**Aim of the task**: Given the entries that follow, write out exactly the lines starting at the one containing "unfold ini_clean_key. rewrite" and ending at the one containing "apply clean_value_parts in", both ends included, and only those.

**Recorded information**:
[Start of section]
(* ------------------------------------------------------------------ *)
(** ** The copy route and a Base-only catalog *)

(** X4 (extra): when no directory stands at the path in a tree and no
    file stands where a parent folder of the output must be made, a file
    whose suffix is neither [.xml], [.txt] nor [.ini] is copied byte for
    byte from Overlay if it is there, else from Patch, else from Base,
    with no output line; when none of them has it nothing happens. *)
Theorem merge_file_triple_copy_route parse dsyn write rel fs :
  py_suffix rel <> ".xml" -> py_suffix rel <> ".txt" -> py_suffix rel <> ".ini" ->
  no_dir_at fs rel -> out_parents_free fs rel ->
  (forall c, copy_source fs rel = Some c ->
     exists fs', merge_file_triple parse dsyn write rel fs = Done fs' [] /\
                 fs' (OutDir, rel) = Some (File c)) /\
  (copy_source fs rel = None -> merge_file_triple parse dsyn write rel fs = Done fs []).
Proof.
  intros Hx Ht Hi Hnd Hfree.
  pose proof (Hnd ExtraDir) as Nd1. pose proof (Hnd PatchDir) as Nd2. pose proof (Hnd MapDir) as Nd3.
  unfold copy_source.
  destruct (fs (ExtraDir, rel)) as [[ce|]|] eqn:He; [|done|];
    [|destruct (fs (PatchDir, rel)) as [[cp|]|] eqn:Hp; [|done|];
      [|destruct (fs (MapDir, rel)) as [[cb|]|] eqn:Hb; [|done|]]].
  all: split; [intros c [= <-]|intros Hn]; try discriminate.
  all: try (rewrite merge_file_triple_unfold; unfold exists_; rewrite He, Hp, Hb; reflexivity).
  all: assert (Hany : (exists_ fs (MapDir, rel) || exists_ fs (PatchDir, rel) || exists_ fs (ExtraDir, rel)) = true)
         by (unfold exists_; rewrite ?He, ?Hp, ?Hb; rewrite ?orb_true_r; reflexivity).
  all: enter_triple Hany Hfree.
  all: rewrite (proj2 (String.eqb_neq _ _) Hx), (proj2 (String.eqb_neq _ _) Ht),
          (proj2 (String.eqb_neq _ _) Hi); cbn iota; exists_at_rel Hrel.
  all: unfold exists_ at 1; rewrite ?He; try (unfold exists_ at 1; rewrite ?Hp); cbn iota.
  - rewrite (shutil_copy_ok _ _ ce); [|done|by rewrite Hrel|exact Hdirs|rewrite Hrel; apply Hnd].
    eexists. split; [reflexivity|apply fs_write_same].
  - rewrite (shutil_copy_ok _ _ cp); [|done|by rewrite Hrel|exact Hdirs|rewrite Hrel; apply Hnd].
    eexists. split; [reflexivity|apply fs_write_same].
  - rewrite (shutil_copy_ok _ _ cb); [|done|by rewrite Hrel|exact Hdirs|rewrite Hrel; apply Hnd].
    eexists. split; [reflexivity|apply fs_write_same].
Qed.

Lemma merge_file_triple_copy_route_witness :
  let fs := fun p : path =>
    if decide (p = (MapDir, "Maps/t.dds")) then Some (File "base")
    else if decide (p = (PatchDir, "Maps/t.dds")) then Some (File "patch") else None in
  (py_suffix "Maps/t.dds" <> ".xml" /\ py_suffix "Maps/t.dds" <> ".txt" /\ py_suffix "Maps/t.dds" <> ".ini" /\
   no_dir_at fs "Maps/t.dds" /\ out_parents_free fs "Maps/t.dds") /\
  ((forall c, copy_source fs "Maps/t.dds" = Some c ->
     exists fs', merge_file_triple (fun _ => None) false (fun _ => "") "Maps/t.dds" fs = Done fs' [] /\
                 fs' (OutDir, "Maps/t.dds") = Some (File c)) /\
   (copy_source fs "Maps/t.dds" = None ->
     merge_file_triple (fun _ => None) false (fun _ => "") "Maps/t.dds" fs = Done fs [])).
Proof.
  intros fs.
  assert (H1 : py_suffix "Maps/t.dds" <> ".xml") by (apply (bool_decide_unpack _); vm_compute; exact I).
  assert (H2 : py_suffix "Maps/t.dds" <> ".txt") by (apply (bool_decide_unpack _); vm_compute; exact I).
  assert (H3 : py_suffix "Maps/t.dds" <> ".ini") by (apply (bool_decide_unpack _); vm_compute; exact I).
  assert (H4 : no_dir_at fs "Maps/t.dds") by (intros t; unfold fs; repeat case_decide; done).
  assert (H5 : out_parents_free fs "Maps/t.dds")
    by (intros d c _; unfold fs; repeat case_decide; simplify_eq; done).
  split; [split_and!; assumption|].
  exact (merge_file_triple_copy_route (fun _ => None) false (fun _ => "") "Maps/t.dds" fs H1 H2 H3 H4 H5).
Defined.

(** X5 (extra): a catalog file ([.xml]) found only in Base is copied to
    the output unchanged, whatever its content, with no output line,
    when nothing stands in the way of writing the output. *)
Theorem merge_file_triple_xml_base_only parse dsyn write rel fs c :
  py_suffix rel = ".xml" -> fs (MapDir, rel) = Some (File c) ->
  fs (PatchDir, rel) = None -> fs (ExtraDir, rel) = None ->
  fs (OutDir, rel) <> Some Dir -> out_parents_free fs rel ->
  exists fs', merge_file_triple parse dsyn write rel fs = Done fs' [] /\
              fs' (OutDir, rel) = Some (File c).
Proof.
  intros Hx Hb Hp He Ho Hfree.
  assert (Hany : (exists_ fs (MapDir, rel) || exists_ fs (PatchDir, rel) || exists_ fs (ExtraDir, rel)) = true)
    by (rewrite (exists_File _ _ _ Hb); reflexivity).
  enter_triple Hany Hfree.
  assert (String.eqb (py_suffix rel) ".xml" = true) as -> by (rewrite Hx; reflexivity).
  cbn iota beta. exists_at_rel Hrel. rewrite (exists_File _ _ _ Hb).
  rewrite (shutil_copy_ok _ _ c); [|done|by rewrite Hrel|exact Hdirs|by rewrite Hrel].
  rewrite then_Done_nil. cbn beta. unfold exists_ at 1. rewrite fs_write_other, Hrel, Hp by congruence.
  rewrite then_Done_nil. cbn beta. unfold exists_ at 1. rewrite fs_write_other, Hrel, He by congruence.
  eexists. split; [reflexivity|apply fs_write_same].
Qed.

Lemma merge_file_triple_xml_base_only_witness :
  let fs := single_file_fs (MapDir, "a.xml") "<C" in
  (py_suffix "a.xml" = ".xml" /\ fs (MapDir, "a.xml") = Some (File "<C") /\
   fs (PatchDir, "a.xml") = None /\ fs (ExtraDir, "a.xml") = None /\
   fs (OutDir, "a.xml") <> Some Dir /\ out_parents_free fs "a.xml") /\
  exists fs', merge_file_triple (fun _ => None) false (fun _ => "") "a.xml" fs = Done fs' [] /\
              fs' (OutDir, "a.xml") = Some (File "<C").
Proof.
  intros fs.
  assert (H1 : py_suffix "a.xml" = ".xml") by reflexivity.
  assert (H2 : fs (MapDir, "a.xml") = Some (File "<C")) by reflexivity.
  assert (H3 : fs (PatchDir, "a.xml") = None) by reflexivity.
  assert (H4 : fs (ExtraDir, "a.xml") = None) by reflexivity.
  assert (H5 : fs (OutDir, "a.xml") <> Some Dir) by (vm_compute; discriminate).
  assert (H6 : out_parents_free fs "a.xml") by (apply single_file_fs_parents; done).
  split; [split_and!; assumption|].
  exact (merge_file_triple_xml_base_only (fun _ => None) false (fun _ => "") "a.xml" fs "<C" H1 H2 H3 H4 H5 H6).
Defined.

(* ------------------------------------------------------------------ *)
(** ** Reading back the INI text [merge_ini_files] writes *)

Lemma lstrip_l_keep l : no_space_edge l = true -> lstrip_l l = l.
Proof. destruct l as [|c l]; simpl; [done|]. intros H. apply negb_true_iff in H. by rewrite H. Qed.

Lemma lstrip_l_space c l : py_isspace c = true -> lstrip_l (c :: l) = lstrip_l l.
Proof. simpl. by intros ->. Qed.

Lemma py_strip_keep l : no_space_edge l = true -> no_space_edge (rev l) = true -> py_strip l = l.
Proof.
  intros H1 H2. unfold py_strip. rewrite (lstrip_l_keep _ H1), (lstrip_l_keep _ H2). apply rev_involutive.
Qed.

Lemma no_space_edge_app l z : l <> [] -> no_space_edge (l ++ z) = no_space_edge l.
Proof. by destruct l. Qed.

Lemma clean_value_parts v :
  ini_clean_value v = true ->
  Forall (fun c => is_line_break c = false /\ scalar_value c = true) v /\
  no_space_edge v = true /\ no_space_edge (rev v) = true.
Proof.
  unfold ini_clean_value. rewrite !andb_true_iff, forallb_forall, Forall_forall.
  intros [[H0 H1] H2]. split_and!; [|done|done].
  intros c Hc. apply list_elem_of_In in Hc. specialize (H0 c Hc).
  apply andb_true_iff in H0 as [Hb Hs]. apply negb_true_iff in Hb. done.
Qed.

Lemma py_strip_clean v : ini_clean_value v = true -> py_strip v = v.
Proof. intros Hv. destruct (clean_value_parts v Hv) as (_ & H1 & H2). by apply py_strip_keep. Qed.

Lemma clean_key_parts k :
  ini_clean_key k = true ->
  ini_clean_value k = true /\ Forall (fun c => (c =? ch "=")%N = false) k /\
  exists c r, k = c :: r /\ py_isspace c = false /\
    c <> ch "#" /\ c <> ch ";" /\ c <> ch "[" /\ c <> 65279%N.
Proof.
  unfold ini_clean_key. rewrite !andb_true_iff, forallb_forall, Forall_forall.
  intros [[Hv He] Hh]. split_and!; [done| |].
  - intros c Hc. apply list_elem_of_In in Hc. apply negb_true_iff, (He c Hc).
  - destruct k as [|c r]; [done|]. exists c, r. split; [done|].
    apply clean_value_parts in Hv as (_ & Hs & _). simpl in Hs. apply negb_true_iff in Hs.
    apply negb_true_iff in Hh. cbn [existsb] in Hh. rewrite !orb_false_iff in Hh.
    destruct Hh as (H1 & H2 & H3 & H4 & _).
    apply N.eqb_neq in H1, H2, H3, H4. done.
Qed.

(** [strip] of the line written for [(k, v)]: the line itself, or
    [k + " ="] when [v] is empty. *)
Lemma py_strip_kv_line k v :
  ini_clean_key k = true -> ini_clean_value v = true ->
  exists rest, py_strip (ini_kv_line (k, v)) = (k ++ 32%N :: 61%N :: rest)%list /\ py_strip rest = v.
Proof.
  intros Hk Hv. destruct (clean_key_parts k Hk) as (Hkv & _ & c & r & Ek & Hc & _).
  destruct (clean_value_parts k Hkv) as (_ & _ & Hkr).
  destruct (clean_value_parts v Hv) as (_ & Hvl & Hvr).
  assert (Hk0 : forall z, no_space_edge (k ++ z)%list = true) by (intros z; rewrite Ek; simpl; by rewrite Hc).
  unfold ini_kv_line. change (u " = ") with [32%N; 61%N; 32%N]. cbn [app].
  destruct v as [|x v'].
  - exists []. split; [|reflexivity]. unfold py_strip.
    rewrite (lstrip_l_keep (k ++ _)%list (Hk0 _)).
    rewrite rev_app_distr. cbn [rev app].
    rewrite lstrip_l_space by reflexivity. rewrite lstrip_l_keep by reflexivity.
    change (61%N :: 32%N :: rev k) with ([61%N; 32%N] ++ rev k)%list.
    rewrite rev_app_distr, rev_involutive. reflexivity.
  - exists (32%N :: x :: v'). split.
    + apply py_strip_keep; [apply Hk0|].
      change (32%N :: 61%N :: 32%N :: x :: v') with ([32%N; 61%N; 32%N] ++ x :: v')%list.
      rewrite !rev_app_distr, <-app_assoc, no_space_edge_app; [done|].
      intros E. apply (f_equal length) in E. rewrite length_rev in E. simpl in E. lia.
    + unfold py_strip. rewrite lstrip_l_space by reflexivity. rewrite (lstrip_l_keep _ Hvl).
      rewrite (lstrip_l_keep _ Hvr). apply rev_involutive.
Qed.

Lemma split_eq_key k rest : Forall (fun c => (c =? ch "=")%N = false) k ->
  split_eq (k ++ 32%N :: 61%N :: rest)%list = Some ((k ++ [32%N])%list, rest).
Proof.
  induction k as [|c k IH]; intros Hk; [reflexivity|].
  inversion Hk as [|? ? Hc Hk']; subst. cbn [app split_eq]. rewrite Hc, IH by done. reflexivity.
Qed.

Lemma py_strip_key_space k : ini_clean_key k = true -> py_strip (k ++ [32%N])%list = k.
Proof.
  intros Hk. destruct (clean_key_parts k Hk) as (Hkv & _ & c & r & Ek & Hc & _).
  destruct (clean_value_parts k Hkv) as (_ & _ & Hkr).
  unfold py_strip. rewrite (lstrip_l_keep (k ++ _)%list) by (rewrite Ek; simpl; by rewrite Hc).
  rewrite rev_app_distr. cbn [rev app]. rewrite lstrip_l_space by reflexivity.
  by rewrite (lstrip_l_keep _ Hkr), rev_involutive.
Qed.

Lemma read_ini_kv_line cur data k v :
  ini_clean_key k = true -> ini_clean_value v = true ->
  read_ini_line (cur, data) (ini_kv_line (k, v)) =
    (cur, dict_set cur (dict_set k v (default [] (dict_get cur (dict_setdefault cur [] data))))
            (dict_setdefault cur [] data)).
Proof.
  intros Hk Hv. destruct (py_strip_kv_line k v Hk Hv) as (rest & Hl & Hr).
  destruct (clean_key_parts k Hk) as (_ & Heq & c & r & Ek & _ & H1 & H2 & H3 & _).
  rewrite read_ini_line_cases. cbv zeta. rewrite Hl, split_eq_key by done.
  rewrite py_strip_key_space, Hr by done.
  subst k. cbn [app starts_with].
  rewrite bool_decide_eq_false_2 by discriminate.
  rewrite (proj2 (N.eqb_neq _ _) H1), (proj2 (N.eqb_neq _ _) H2), (proj2 (N.eqb_neq _ _) H3).
  reflexivity.
Qed.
[End of section]
**Completed exercise**:
  unfold ini_clean_key. rewrite !andb_true_iff, forallb_forall, Forall_forall.
  intros [[Hv He] Hh]. split_and!; [done| |].
  - intros c Hc. apply list_elem_of_In in Hc. apply negb_true_iff, (He c Hc).
  - destruct k as [|c r]; [done|]. exists c, r. split; [done|].
    apply clean_value_parts in Hv as (_ & Hs & _). simpl in Hs. apply negb_true_iff in Hs.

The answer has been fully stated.